From cd20e2155275954241b716d89134467d92d1f5b5 Mon Sep 17 00:00:00 2001
From: JinZr <60612200+JinZr@users.noreply.github.com>
Date: Wed, 22 Nov 2023 17:24:21 +0800
Subject: [PATCH] minor updates on flags

---
 egs/multi_zh_en/ASR/zipformer/decode.py       |  14 ++
 .../ASR/zipformer/multi_dataset.py            | 127 +++++++++++++-----
 egs/multi_zh_en/ASR/zipformer/train.py        |  14 ++
 3 files changed, 119 insertions(+), 36 deletions(-)

diff --git a/egs/multi_zh_en/ASR/zipformer/decode.py b/egs/multi_zh_en/ASR/zipformer/decode.py
index dce1d9a37..a717df062 100755
--- a/egs/multi_zh_en/ASR/zipformer/decode.py
+++ b/egs/multi_zh_en/ASR/zipformer/decode.py
@@ -311,6 +311,20 @@ def get_parser():
         help="Whether to use TAL-CSASR training data.",
     )
 
+    parser.add_argument(
+        "--use-librispeech",
+        type=str2bool,
+        default=False,
+        help="Whether to use LibriSpeech training data.",
+    )
+
+    parser.add_argument(
+        "--use-aishell2",
+        type=str2bool,
+        default=False,
+        help="Whether to use Aishell-2 training data.",
+    )
+
     add_model_arguments(parser)
 
     return parser
diff --git a/egs/multi_zh_en/ASR/zipformer/multi_dataset.py b/egs/multi_zh_en/ASR/zipformer/multi_dataset.py
index c181c8af3..b159b16e1 100644
--- a/egs/multi_zh_en/ASR/zipformer/multi_dataset.py
+++ b/egs/multi_zh_en/ASR/zipformer/multi_dataset.py
@@ -34,15 +34,18 @@ class MultiDataset:
         """
         self.fbank_dir = Path(args.manifest_dir)
         self.use_tal_csasr = args.use_tal_csasr
+        self.use_librispeech = args.use_librispeech
+        self.use_aishell2 = args.use_aishell2
 
     def train_cuts(self) -> CutSet:
         logging.info("About to get multidataset train cuts")
 
         # AISHELL-2
-        logging.info("Loading Aishell-2 in lazy mode")

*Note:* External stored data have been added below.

Definition shared_store_begin (token : nat) (shared : Shared) (s : Store) : result StoreError Store :=
  l ← requireSessionLease token true s;
  match st_records s !! ls_id l with
  | Some r => if negb (bool_decide (record_homeserver r = ls_homeserver l)) then Err RemovedOrChanged
              else Ok (set_ops (λ ops, ops ++ [SharedStoreNext token r shared]) s)
  | None => Err RemovedOrChanged
  end.

Definition shared_store_commit (token : nat) (record : StoredSessionRecord) (shared : Shared) (s : Store) : result StoreError Store :=
  requireSessionLease token true s ≫= λ _,
  Ok (set_records (<[record_id record := with_shared (Some shared) record]>) s).

(** [__pubkySharedSessionRemove]: the home server of the record is not compared. *)
Definition shared_remove_begin (token : nat) (s : Store) : result StoreError Store :=
  l ← requireSessionLease token true s;
  match st_records s !! ls_id l with
  | Some r => Ok (set_ops (λ ops, ops ++ [SharedRemoveNext token r]) s)
  | None => Ok s
  end.

(** A credential that cannot be read throws when the deletion of the record is
    already under way, which goes through; the key stays. *)
Definition shared_remove_commit (token : nat) (record : StoredSessionRecord) (s : Store) : result StoreError (Store * option StoreError) :=
  l ← requireSessionLease token true s;
  let s' := set_records (delete (ls_id l)) s in
  match sm_storage_mode (sr_metadata record) with
  | Delegated => match key_id_of (sr_credential record) with
                 | Some key_id => Ok (set_keys (λ ks, ks ∖ {[key_id]}) s', None)
                 | None => Ok (s', Some InvalidCredential)
                 end
  | LocalSecret => Ok (s', None)
  end.

(** [clearSessionStore]: the keys of the delegated records, or all, in one
    transaction, which a credential that cannot be read aborts. *)
Definition delegated_credentials (s : Store) : list str :=
  omap (λ r, match sm_storage_mode (sr_metadata r) with Delegated => Some (sr_credential r) | LocalSecret => None end)
    (map snd (map_to_list (st_records s))).

Definition clearSessionStore (all_keys : bool) (s : Store) : result StoreError Store :=
  keys ← (if all_keys then Ok (st_keys s)
          else ids ← ok_or (mapM key_id_of (delegated_credentials s)) InvalidCredential; Ok (list_to_set ids));
  Ok (set_records (λ _, ∅) (set_keys (λ ks, ks ∖ keys) s)).

(** * Events *)

Inductive StoreEvent :=
| EvAcquire (id homeserver : str) (exclusive : bool)
| EvGrant (token : nat)
| EvRelease (token : nat)
| EvPut (token : nat) (record : StoredSessionRecord)
| EvSharedStore (token : nat) (shared : Shared)
| EvSharedRemove (token : nat)
(** An operation goes on, or its tab is closed. *)
| EvCommit (op : nat)
| EvDrop (op : nat)
| EvClear (all_keys : bool).

Definition drop_op (i : nat) (s : Store) : Store := set_ops (delete i) s.

Definition commit (op : StoreOp) (s : Store) : result StoreError Store :=
  match op with
  | PutNext token record previous => put_commit token record previous s
  | SharedStoreNext token record shared => shared_store_commit token record shared s
  | SharedRemoveNext token record => fst <$> shared_remove_commit token record s
  end.

Definition op_token (op : StoreOp) : nat :=
  match op with PutNext token _ _ | SharedStoreNext token _ _ | SharedRemoveNext token _ => token end.

(** A lease exists once its lock was granted, and the task that has it awaits
    one operation after the other. *)
Definition begins (token : nat) (s : Store) (k : Store → result StoreError Store) : option Store :=
  if existsb (λ op, (op_token op =? token)%nat) (st_ops s) then None
  else match requireSessionLease token true s with Ok _ => ok (k s) | Err _ => None end.

(** An operation that throws changes nothing.  Clearing takes the lock of the
    whole store, which every lease holds. *)
Definition store_run (e : StoreEvent) (s : Store) : option Store :=
  match e with
  | EvAcquire id homeserver exclusive => Some (acquire id homeserver exclusive s)
  | EvGrant token => grant_lock token s
  | EvRelease token => Some (release token s)
  | EvPut token record => begins token s (put_begin token record)
  | EvSharedStore token shared => begins token s (shared_store_begin token shared)
  | EvSharedRemove token => begins token s (shared_remove_begin token)
  | EvCommit i => op ← st_ops s !! i; ok (commit op (drop_op i s))
  | EvDrop i => Some (drop_op i s)
  | EvClear all_keys => if existsb is_active (st_leases s) then None else ok (clearSessionStore all_keys s)
  end.

(** Every session is used with the home server it belongs to. *)
Definition at_home (home : str → str) (e : StoreEvent) : Prop :=
  match e with EvAcquire id homeserver _ => homeserver = home id | _ => True end.
Definition store_step (home : str → str) (s s' : Store) : Prop := ∃ e, at_home home e ∧ store_run e s = Some s'.

Definition store_empty : Store := mk_Store ∅ ∅ [] [].

(** * Invariant *)

(** The record an operation goes by. *)
Definition op_read (op : StoreOp) : option StoredSessionRecord :=
  match op with PutNext _ _ previous => previous | SharedStoreNext _ r _ | SharedRemoveNext _ r => Some r end.

(** An operation whose lease is active goes by the record as it is. *)
Definition op_ok (s : Store) (op : StoreOp) : Prop :=
  ∃ l, st_leases s !! op_token op = Some l ∧ ls_state l ≠ LeaseWaiting ∧
    (is_active l = true → ls_exclusive l = true ∧
       match op with
       | PutNext _ r previous =>
           (ls_id l = record_id r → st_records s !! ls_id l = previous) ∧
           ∀ p, previous = Some p → record_version p = STORE_APPROVAL_VERSION → record_version r = STORE_APPROVAL_VERSION
       | SharedStoreNext _ r _ | SharedRemoveNext _ r => st_records s !! ls_id l = Some r
       end).

Record store_inv (home : str → str) (s : Store) : Prop := {
  si_home : ∀ i l, st_leases s !! i = Some l → ls_homeserver l = home (ls_id l);
  si_locks : ∀ i j a b, st_leases s !! i = Some a → st_leases s !! j = Some b → i ≠ j →
    is_active a = true → is_active b = true → conflicting a b = false;
  si_ids : ∀ id r, st_records s !! id = Some r → record_id r = id;
  si_tokens : NoDup (map op_token (st_ops s));
  si_ops : ∀ op, op ∈ st_ops s → op_ok s op;
}.

Lemma require_inv token write s l :
  requireSessionLease token write s = Ok l →
  st_leases s !! token = Some l ∧ is_active l = true ∧ (write = true → ls_exclusive l = true).
Proof.
  unfold requireSessionLease. destruct (st_leases s !! token) as [l'|]; [|done].
  destruct (is_active l') eqn:Ea, write, (ls_exclusive l') eqn:Ee; cbn; intros [= <-]; split_and!; done.
Qed.

(** One exclusive lease keeps every other off its record. *)
Lemma exclusive_alone home s i j a b :
  store_inv home s → st_leases s !! i = Some a → st_leases s !! j = Some b → is_active a = true → is_active b = true →
  ls_exclusive a = true → ls_id a = ls_id b → i = j.
Proof.
  intros Hi Ha Hb Aa Ab Hx Hid. destruct (decide (i = j)) as [|Hij]; [done|].
  pose proof (si_locks _ _ Hi i j a b Ha Hb Hij Aa Ab) as Hc. unfold conflicting in Hc.
  rewrite (si_home _ _ Hi i a Ha), (si_home _ _ Hi j b Hb), Hid, Hx, !bool_decide_eq_true_2 in Hc by done. done.
Qed.

Lemma NoDup_middle_notin {A} (x : A) l k : NoDup (l ++ x :: k) → x ∉ l ++ k.
Proof. rewrite <-Permutation_middle. by intros [? _]%NoDup_cons. Qed.

(** What a write does: under its lease, to the record of its lease alone. *)
Lemma commit_writes home s op s' s0 :
  st_records s0 = st_records s → st_leases s0 = st_leases s → store_inv home s → op ∈ st_ops s → commit op s0 = Ok s' →
  ∃ l v, st_leases s !! op_token op = Some l ∧ is_active l = true ∧ ls_exclusive l = true ∧
    st_records s !! ls_id l = op_read op ∧ st_leases s' = st_leases s0 ∧ st_ops s' = st_ops s0 ∧
    st_records s' = partial_alter (λ _, v) (ls_id l) (st_records s) ∧
    ∀ r, v = Some r → record_id r = ls_id l ∧
      ∀ p, op_read op = Some p → record_version p = STORE_APPROVAL_VERSION → record_version r = STORE_APPROVAL_VERSION.
Proof.
  intros Er El Hi Hop Hc. destruct (si_ops _ _ Hi op Hop) as (l & Hl & _ & Hok). destruct op as [token r prev|token r shared|token r]; cbn in Hc, Hl, Hok.
  - unfold put_commit in Hc. destruct (requireSessionLease token true s0) as [l'|] eqn:E; [|done]. apply require_inv in E as (Hl' & Ha & _).
    rewrite El, Hl in Hl'. injection Hl' as <-. destruct (Hok Ha) as (Hx & Hread & Hver). cbn [mbind result_bind] in Hc.
    destruct (decide (ls_id l = record_id r)) as [Hid|]; [|by rewrite bool_decide_eq_false_2 in Hc].
    rewrite bool_decide_eq_true_2 in Hc by done. cbn [negb orb] in Hc. destruct (negb _); [done|]. injection Hc as <-.
    eexists l, (Some _). cbn [op_token op_read st_records st_leases st_ops set_records]. rewrite Er, <-Hid. split_and!; try done; [by apply Hread|].
    intros r' [= <-]. assert (∀ x, record_id (with_shared x r) = record_id r ∧ record_version (with_shared x r) = record_version r) as Hws by done.
    destruct (prev ≫= sr_shared_session); (split; [by rewrite Hid|exact Hver]).
  - unfold shared_store_commit in Hc. destruct (requireSessionLease token true s0) as [l'|] eqn:E; [|done]. apply require_inv in E as (Hl' & Ha & _).
    rewrite El, Hl in Hl'. injection Hl' as <-. destruct (Hok Ha) as (Hx & Hread). injection Hc as <-. pose proof (si_ids _ _ Hi _ _ Hread) as Hid.
    eexists l, (Some _). cbn [op_token op_read st_records st_leases st_ops set_records]. rewrite Er, Hid. split_and!; try done.
    intros r' [= <-]. split; [done|]. by intros p [= <-].
  - unfold shared_remove_commit in Hc. destruct (requireSessionLease token true s0) as [l'|] eqn:E; [|done]. apply require_inv in E as (Hl' & Ha & _).
    rewrite El, Hl in Hl'. injection Hl' as <-. destruct (Hok Ha) as (Hx & Hread). exists l, None. cbn [mbind result_bind] in Hc.
    assert (st_records s' = delete (ls_id l) (st_records s0) ∧ st_leases s' = st_leases s0 ∧ st_ops s' = st_ops s0) as (-> & -> & ->).
    { destruct (sm_storage_mode _); [destruct (key_id_of _)|]; cbn in Hc; by injection Hc as <-. }
    rewrite Er. split_and!; done.
Qed.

-        aishell_2_cuts = load_manifest_lazy(
-            self.fbank_dir / "aishell2_cuts_train.jsonl.gz"
-        )
+        if self.use_aishell2:
+            logging.info("Loading Aishell-2 in lazy mode")
+            aishell_2_cuts = load_manifest_lazy(
+                self.fbank_dir / "aishell2_cuts_train.jsonl.gz"
+            )
 
         # TAL-CSASR
         if self.use_tal_csasr:
@@ -52,11 +55,13 @@ class MultiDataset:
             )
 
         # LibriSpeech
-        train_clean_100_cuts = self.train_clean_100_cuts()
-        train_clean_360_cuts = self.train_clean_360_cuts()
-        train_other_500_cuts = self.train_other_500_cuts()
+        if self.use_librispeech:
+            logging.info("Loading LibriSpeech in lazy mode")
+            train_clean_100_cuts = self.train_clean_100_cuts()
+            train_clean_360_cuts = self.train_clean_360_cuts()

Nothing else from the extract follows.